In today’s social-media culture of confession, sharing, externalisation and ceaseless commentary, it is easy to lose sight of the complexity of our own private experiences. Andrea Joyce Heimer’s paintings, which are often energetic depictions of interior or domestic settings, evince this complexity with a sense of bleak humour. They do not shy from the awkward, the inexpressible, or the personal, but are honest, thematic assessments of the brutal comedy of human relationships and their unassailable mystery.
Some works present ludic, slightly chaotic interiors, such as one abuzz with brightly coloured patterns, a Tiffany lamp, a speckled carpet, and a number of vibrant objects and plates on the table. Others are cartoonish, garish and comical portrayals of family life. Still others depict larger societal forces, such as a struggle between black and white neighbours. Yet even these larger forces are usually evaluated through the lens of private life: the privacy of bathrooms or bedrooms, of nudes in interior spaces, where feelings of envy arise in relationship to one’s siblings, or feelings of inadequacy come to the fore.

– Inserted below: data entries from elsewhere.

(** C7 (as the code does it): only URLs containing "youtu.be" are
    rewritten: a youtu.be link, with or without a query, normalises to the
    watch URL of its id, which is itself left unchanged; every URL without
    "youtu.be" (embed/ links, other watch spellings) is returned as is. *)
Theorem normalize_youtu_be_only :
  (forall pre id q, valid_video_id id = true ->
     (forall x, In x (list_ascii_of_string q) -> x <> "/"%char) ->
     normalize_youtube_url (pre ++ "youtu.be/" ++ id) = WATCH ++ id
     /\ normalize_youtube_url (pre ++ "youtu.be/" ++ id ++ "?" ++ q) = WATCH ++ id)
  /\ (forall id, valid_video_id id = true -> normalize_youtube_url (WATCH ++ id) = WATCH ++ id)
  /\ (forall url, contains "youtu.be" url = false -> normalize_youtube_url url = url).
Proof.
  assert (Hyb : forall pre rest, contains "youtu.be" (pre ++ "youtu.be/" ++ rest) = true).
  { intros pre rest. apply contains_app_r. reflexivity. }
  split; [|split].
  - intros pre id q Hid Hq. apply andb_prop in Hid as [_ Hid].
    pose proof (id_chars_no id Hid) as Hc.
    unfold normalize_youtube_url. rewrite !Hyb. split.
    + rewrite youtu_be_split by (intros x Hx; apply (Hc x Hx)).
      unfold first_of. rewrite split_single by (intros x Hx; apply (Hc x Hx)). reflexivity.
    + rewrite youtu_be_split.
      * unfold first_of. change ("?" ++ q) with (String "?" q).
        rewrite split_app_nosep by (intros x Hx; apply (Hc x Hx)). reflexivity.
      * intros x Hx. rewrite chars_app in Hx. apply in_app_or in Hx as [Hx|Hx].
        -- apply (Hc x Hx).
        -- destruct Hx as [<-|Hx]; [discriminate|exact (Hq x Hx)].
  - intros id Hid. apply andb_prop in Hid as [_ Hid].
    unfold normalize_youtube_url. rewrite (watch_no_youtu_be id Hid).
    destruct (_ && _); reflexivity.
  - intros url H. unfold normalize_youtube_url. rewrite H.
    destruct (_ && _); reflexivity.
Qed.

Lemma normalize_youtu_be_only_witness :
  valid_video_id RICK = true
  /\ normalize_youtube_url ("https://" ++ "youtu.be/" ++ RICK) = WATCH ++ RICK
  /\ normalize_youtube_url ("https://" ++ "youtu.be/" ++ RICK ++ "?" ++ "si=abc") = WATCH ++ RICK
  /\ normalize_youtube_url (WATCH ++ RICK) = WATCH ++ RICK.
Proof.
  assert (Hv : valid_video_id RICK = true) by (vm_compute; reflexivity).
  assert (Hq : forall x, In x (list_ascii_of_string "si=abc") -> x <> "/"%char).
  { simpl. intros x Hx. repeat destruct Hx as [<-|Hx]; try discriminate. destruct Hx. }
  split; [exact Hv|].
  destruct (proj1 normalize_youtu_be_only "https://" RICK "si=abc" Hv Hq) as [H1 H2].
  split; [exact H1|]. split; [exact H2|].
  exact (proj1 (proj2 normalize_youtu_be_only) RICK Hv).
Defined.

(** C7 refuted: an embed/ link and the watch link of the same id are both
    accepted but normalise to different URLs, hence different cache keys. *)
Lemma embed_link_not_normalized :
  validate_youtube_url (EMBED ++ RICK) = true
  /\ validate_youtube_url (WATCH ++ RICK) = true
  /\ normalize_youtube_url (EMBED ++ RICK) = EMBED ++ RICK
  /\ String.eqb (normalize_youtube_url (EMBED ++ RICK)) (normalize_youtube_url (WATCH ++ RICK))
     = false
  /\ String.eqb (get_cache_key (normalize_youtube_url (EMBED ++ RICK)) "" "")
                (get_cache_key (normalize_youtube_url (WATCH ++ RICK)) "" "") = false.
Proof. repeat split; vm_compute; reflexivity. Qed.

(** ** The [/video/info] cache hit *)

Lemma admission_check_allowed cpm lrt ip t l :
  admission_check cpm lrt ip t = Allowed l -> l = <[ip := t]> lrt.
Proof.
  unfold admission_check. destruct (lrt !! ip); [destruct (Qltb _ _)|]; congruence.
Qed.

Lemma video_info_of_key url info key v :
  In key metadata_keys -> info !! key = Some v -> video_info_of url info !! key = Some v.
Proof.
  intros Hin Hk. unfold video_info_of, dict_of. rewrite dict_of_lookup_go.
  simpl in Hin. repeat destruct Hin as [<-|Hin]; try destruct Hin;
    cbn; unfold get; rewrite Hk; reflexivity.
Qed.

(** A first [/video/info] call that misses the
    cache and extracts a non-empty info dict stores it; a second call for
    the same URL without [force_extract], at least 2 s later (the interval
    of the shared rate limiter) and before the 30-minute expiry, makes no
    engine call and answers the raw stored dict under [{"cached": True}],
    whatever [include_formats] is.  Every metadata field the extraction
    provided has the same value in both answers. *)
Theorem info_cache_hit (eng : engine) (k k' : nat) (url : string) (inc2 : bool)
    (st : server) (ev1 : list event) (info : gmap string val) (t2 : Q) :
  validate_youtube_url url = true ->
  allowed (admission_check 30 (last_request_time st) "unknown" (now st)) = true ->
  (get_cached_video_info (video_cache st) (now st) (normalize_youtube_url url)).2 = None ->
  extract_video_info eng k (normalize_youtube_url url) = (ev1, XInfo info) ->
  info <> ∅ ->
  (now st + 2 <= t2)%Q -> (t2 < now st + 1800)%Q ->
  let '(st1, evA, rA) := get_video_info eng k url false false st in
  let '(_, evB, rB) := get_video_info eng k' url inc2 false (set_now st1 t2) in
  evA = ev1 /\ rA = ROk (video_info_of (normalize_youtube_url url) info)
  /\ evB = [] /\ rB = ROk (cached_response info)
  /\ (info !! "cached" = None -> cached_response info !! "cached" = Some (VBool true))
  /\ (forall key v, In key metadata_keys -> info !! key = Some v ->
        video_info_of (normalize_youtube_url url) info !! key = Some v
        /\ cached_response info !! key = Some v).
Proof.
  intros Hval Hadm Hmiss Hext Hne Hle Hlt.
  set (u := normalize_youtube_url url) in *.
  unfold get_video_info. rewrite admission_denied_or_allowed, info_kwargs_ip.
  destruct (admission_check 30 _ _ _) as [l|w] eqn:Ha; [|discriminate].
  apply admission_check_allowed in Ha. subst l.
  unfold get_video_info_body at 1. rewrite Hval. cbn [negb].
  fold u. cbn [set_cache set_lrt set_now last_request_time now video_cache].
  destruct (get_cached_video_info (video_cache st) (now st) u) as [vc c] eqn:Hc.
  cbn in Hmiss. subst c. rewrite Hext. cbn [set_cache set_lrt set_now last_request_time now video_cache].
  rewrite admission_denied_or_allowed, info_kwargs_ip. cbn [set_cache set_lrt set_now last_request_time now video_cache].
  assert (Hint : admission_check 30 (<["unknown" := now st]> (last_request_time st)) "unknown" t2
                 = Allowed (<["unknown" := t2]> (<["unknown" := now st]> (last_request_time st)))).
  { unfold admission_check. rewrite lookup_insert_eq.
    assert (Hfalse : Qltb (t2 - now st) (inject_Z 60 / inject_Z 30) = false).
    { apply Qltb_false. intros H.
      assert (E : (inject_Z 60 / inject_Z 30 == 2)%Q) by reflexivity.
      rewrite E in H. lra. }
    rewrite Hfalse. reflexivity. }
  rewrite Hint. unfold get_video_info_body. rewrite Hval. cbn [negb]. fold u.
  cbn [set_cache set_lrt set_now last_request_time now video_cache].
  assert (Hhit : get_cached_video_info (cache_video_info vc (now st) u info) t2 u
                 = (cache_video_info vc (now st) u info, Some info)).
  { unfold get_cached_video_info, cache_video_info, cache_video_info_m. cbv zeta.
    rewrite lookup_insert_eq. cbn [c_expiry c_info].
    assert (Hq : Qltb t2 (now st + inject_Z (30 * 60)) = true).
    { apply Qltb_iff. assert (E : (inject_Z (30 * 60) == 1800)%Q) by reflexivity.
      rewrite E. exact Hlt. }
    rewrite Hq. reflexivity. }
  rewrite Hhit.
  assert (Ht : dict_truthy info = true).
  { unfold dict_truthy. rewrite bool_decide_eq_false_2 by exact Hne. reflexivity. }
  rewrite Ht.
  split; [reflexivity|]. split; [reflexivity|]. split; [reflexivity|].
  split; [reflexivity|]. split.
  - intros Hn. unfold cached_response. rewrite lookup_union_r by exact Hn.
    apply lookup_singleton_eq.
  - intros key v Hin Hk. split.
    + apply video_info_of_key; assumption.
    + unfold cached_response. apply lookup_union_Some_l. exact Hk.
Qed.
Lemma sessionless_request_creates_or_rejects_witness :
  sessions
    (snd (onRequest Example.post_mcp Example.noon
            (Example.sdk_initializes Example.session_a) Example.empty_world))
    !! Example.session_a = Some {| transport := 0; server := 0 |}
  /\ onRequest Example.get_mcp Example.noon Example.sdk_quiet
       Example.empty_world =
     (Normal tt,
      {| statusCode := 400;
         sent := Some (400%Z, []);
         body := [TextBody "Invalid request"];
         writableEnded := true |},
      Example.empty_world).
Proof.
  split.
  - pose proof (proj1 (sessionless_request_creates_or_rejects
                         Example.post_mcp Example.noon
                         (Example.sdk_initializes Example.session_a)
                         Example.empty_world eq_refl eq_refl) eq_refl)
      as (_ & _ & _ & _ & Hreg & _).
    exact (proj1 (Hreg Example.session_a []
                    [End (TextBody "event: message")] eq_refl eq_refl)).
  - exact (proj2 (sessionless_request_creates_or_rejects
                    Example.get_mcp Example.noon Example.sdk_quiet
                    Example.empty_world eq_refl eq_refl)
             ltac:(discriminate)).
Defined.

(** C9 as stated fails, in both halves of what it promises.  First run:
    the SDK runs the session-initialization callback while it handles the
    first request, then the handling fails; the request is answered 500,
    and the session the callback registered is still in the registry:
    nothing on the error path removes it.  Second run: the SDK has also
    written the head of its answer before the handling fails; the status
    code set in the catch clause comes too late, and the client has been
    sent 200. *)
Lemma failed_session_creation_keeps_session_and_head :
  let out :=
    onRequest Example.post_mcp Example.noon
      Example.sdk_fails_after_initialization Example.empty_world in
  let out2 :=
    onRequest Example.post_mcp Example.noon
      Example.sdk_fails_after_head Example.empty_world in
  (outcome (on_handleRequest Example.sdk_fails_after_initialization) =
   Throw (JsError "Error" "write EPIPE")
   /\ status_sent (snd (fst out)) = Some 500%Z
   /\ logged (snd out) =
      ["New session created: 7d1f2c1e-5f0b-4c57-9a53-0c6f8e7b1a42";
       "HTTP connection error: Error: write EPIPE"]
   /\ sessions Example.empty_world
        !! "7d1f2c1e-5f0b-4c57-9a53-0c6f8e7b1a42" = None
   /\ sessions (snd out) !! "7d1f2c1e-5f0b-4c57-9a53-0c6f8e7b1a42" =
      Some {| transport := 0; server := 0 |})
  /\ (outcome (on_handleRequest Example.sdk_fails_after_head) =
      Throw (JsError "Error" "write EPIPE")
      /\ fst (fst out2) = Normal tt
      /\ status_sent (snd (fst out2)) = Some 200%Z
      /\ statusCode (snd (fst out2)) = 500%Z
      /\ body (snd (fst out2)) = [TextBody "Internal server error"]
      /\ logged (snd out2) =
         ["New session created: 7d1f2c1e-5f0b-4c57-9a53-0c6f8e7b1a42";
          "HTTP connection error: Error: write EPIPE"]
      /\ sessions (snd out2) !! "7d1f2c1e-5f0b-4c57-9a53-0c6f8e7b1a42" =
         Some {| transport := 0; server := 0 |}).
Proof. cbv zeta. repeat split; vm_compute; reflexivity. Qed.

(** C9, amended: when [connect] or the handling of the first request fails
    in a session-less POST, the fault is logged, the status code is set to
    500 and the response is ended.  The client is sent the 500 with
    [Internal server error] when the SDK had sent nothing before the fault;
    a head the SDK had written before stays what the client got, and once
    the SDK has sent anything the client gets no 500 unless the SDK chose
    that status itself.  The
    registry is not rolled back: it stays as it was when the SDK had not
    initialized the session (as when [connect] fails), and it holds the
    session the SDK had initialized, unless the SDK closed the transport
    afterwards; nothing else enters it. *)
Theorem failed_session_creation_answers_500 (req : IncomingMessage)
    (now : string) (sdk : SdkBehaviour) (w : World) (e : JsValue) :
  pathname req = "/mcp" ->
  truthy (mcp_session_id req) = false ->
  method req = "POST" ->
  outcome (on_connect sdk) = Throw e
  \/ (outcome (on_connect sdk) = Normal tt
      /\ outcome (on_handleRequest sdk) = Throw e) ->
  let out := onRequest req now sdk w in
  fst (fst out) = Normal tt
  /\ last (logged (snd out)) = Some ("HTTP connection error: " +:+ ToString e)
  /\ statusCode (snd (fst out)) = 500%Z
  /\ writableEnded (snd (fst out)) = true
  /\ (forallb (fun a => negb (sends_head a)) (performed sdk) = true ->
      status_sent (snd (fst out)) = Some 500%Z
      /\ body (snd (fst out)) = [TextBody "Internal server error"])
  /\ (forall pre code headers post,
        performed sdk = pre ++ WriteHead code headers :: post ->
        forallb (fun a => negb (sends_head a)) pre = true ->
        sent (snd (fst out)) = Some (code, headers))
  /\ (existsb sends_head (performed sdk) = true ->
      forallb (fun a => negb (answers_500 a)) (performed sdk) = true ->
      status_sent (snd (fst out)) <> Some 500%Z)
  /\ (forallb (fun a => negb (initializes a)) (performed sdk) = true ->
      sessions (snd out) = sessions w)
  /\ (forall id pre post,
        performed sdk = pre ++ InitializeSession id :: post ->
        forallb (fun a => negb (closes a)) post = true ->
        sessions (snd out) !! id
        = Some {| transport := next_transport w;
                  server := servers_created w |})
  /\ (forall id s,
        sessions (snd out) !! id = Some s ->
        sessions w !! id = Some s
        \/ (InitializeSession id ∈ performed sdk
            /\ s = {| transport := next_transport w;
                      server := servers_created w |})).
Proof.
  intros Hpath Hsid Hpost Hfail out.
  assert (out = createNewSession req fresh_response sdk w) as Hout.
  { subst out. unfold onRequest, handleMcpRequest.
    by rewrite Hpath, Hsid, Hpost. }
  rewrite Hout. clear Hout out.
  destruct (createNewSession_world req fresh_response sdk w)
    as (_ & _ & _ & Hreg).
  revert Hreg. rewrite createNewSession_performed. cbv zeta.
  set (t := next_transport w).
  set (w0 := snd (build_session w)).
  set (c := {| actions := performed sdk; outcome := Normal tt |}).
  set (p := sdk_call t c fresh_response w0).
  assert (owner <$> transports w0 !! t = Some (servers_created w)) as Hown.
  { subst w0 t. simpl. by rewrite lookup_insert_eq. }
  assert ((sessionId <$> transports w0 !! t) = Some None) as Hnew.
  { subst w0 t. simpl. by rewrite lookup_insert_eq. }
  assert (sessions w0 = sessions w) as Hw0 by done.
  assert (match outcome (on_connect sdk) with
          | Normal _ =>
              match outcome (on_handleRequest sdk) with
              | Normal _ => p
              | Throw error =>
                  (Normal tt,
                   end_response (TextBody "Internal server error")
                     (set_statusCode 500 (snd (fst p))),
                   log ("HTTP connection error: " +:+ ToString error) (snd p))
              | Pending => (Pending, snd (fst p), snd p)
              end
          | Throw error =>
              (Normal tt,
               end_response (TextBody "Internal server error")
                 (set_statusCode 500 (snd (fst p))),
               log ("HTTP connection error: " +:+ ToString error) (snd p))
          | Pending => (Pending, snd (fst p), snd p)
          end
          = (Normal tt,
             end_response (TextBody "Internal server error")
               (set_statusCode 500 (snd (fst p))),
             log ("HTTP connection error: " +:+ ToString e) (snd p))) as ->.
  { destruct Hfail as [->|[-> ->]]; done. }
  cbn [fst snd]. intros Hreg.
  split; [done|]. split; [by simpl; rewrite last_snoc|].
  assert (statusCode
            (end_response (TextBody "Internal server error")
               (set_statusCode 500 (snd (fst p)))) = 500%Z
          /\ writableEnded
               (end_response (TextBody "Internal server error")
                  (set_statusCode 500 (snd (fst p)))) = true) as [Hc He].
  { unfold end_response, set_statusCode. simpl.
    by destruct (writableEnded (snd (fst p))) eqn:Ew. }
  split; [exact Hc|]. split; [exact He|].
  split; [|split; [|split; [|split; [|split; [|exact Hreg]]]]].
  - intros Hno.
    destruct (sdk_call_without_head t c fresh_response w0 Hno)
      as (S1 & B1 & W1). fold p in S1, B1, W1. simpl in S1, B1, W1.
    unfold end_response, set_statusCode, status_sent. simpl.
    by rewrite W1, S1, B1.
  - intros pre code headers post Hp Hpre.
    pose proof (sdk_call_writes_head t c fresh_response w0 pre post code
                  headers Hp Hpre eq_refl) as Hs. fold p in Hs.
    unfold end_response, set_statusCode. simpl.
    destruct (writableEnded (snd (fst p))); simpl; by rewrite Hs.
  - intros Hhead Hnot.
    destruct (sdk_call_head_not_500 t c fresh_response w0 Hnot)
      as (_ & S2 & _ & S4); [done|done|done|].
    fold p in S2, S4. cbv zeta in S2, S4.
    specialize (S4 (or_introl Hhead)).
    unfold end_response, set_statusCode, status_sent in *. simpl.
    destruct (writableEnded (snd (fst p))); simpl; [exact S2|].
    by destruct (sent (snd (fst p))).
  - intros Hinit.
    destruct (sdk_call_without_initialization t c fresh_response w0
                Hinit Hnew) as (Hs & _).
    fold p in Hs. simpl. congruence.
  - intros id pre post Hp Hcl.
    destruct (sdk_call_registered t c fresh_response w0 id
                (servers_created w) pre post Hown Hp Hcl) as [Hs _].
    exact Hs.
Qed.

Adolescence, suburban life, alienation, self-consciousness: Heimer – who has a background as a writer – represents these themes in her vivid narrative paintings. She does so with a light hand, and a two-dimensionality of depiction that recalls traditional crafts or folk art, on the one hand, cartoons on the other. In an age of relentless externalisation, her paintings expose the private feelings that are kept to one’s self and are infrequently or only impartially articulated – even to ourselves. Steeped in a Magical Realist way of looking at the world, her works open up household spaces to the unaired, the awkward, the latent, the unheard or unsayable. While their colourful, pattern-filled exteriors may seem playful, the works also weave dark psychological narratives of buried conflict or antagonism.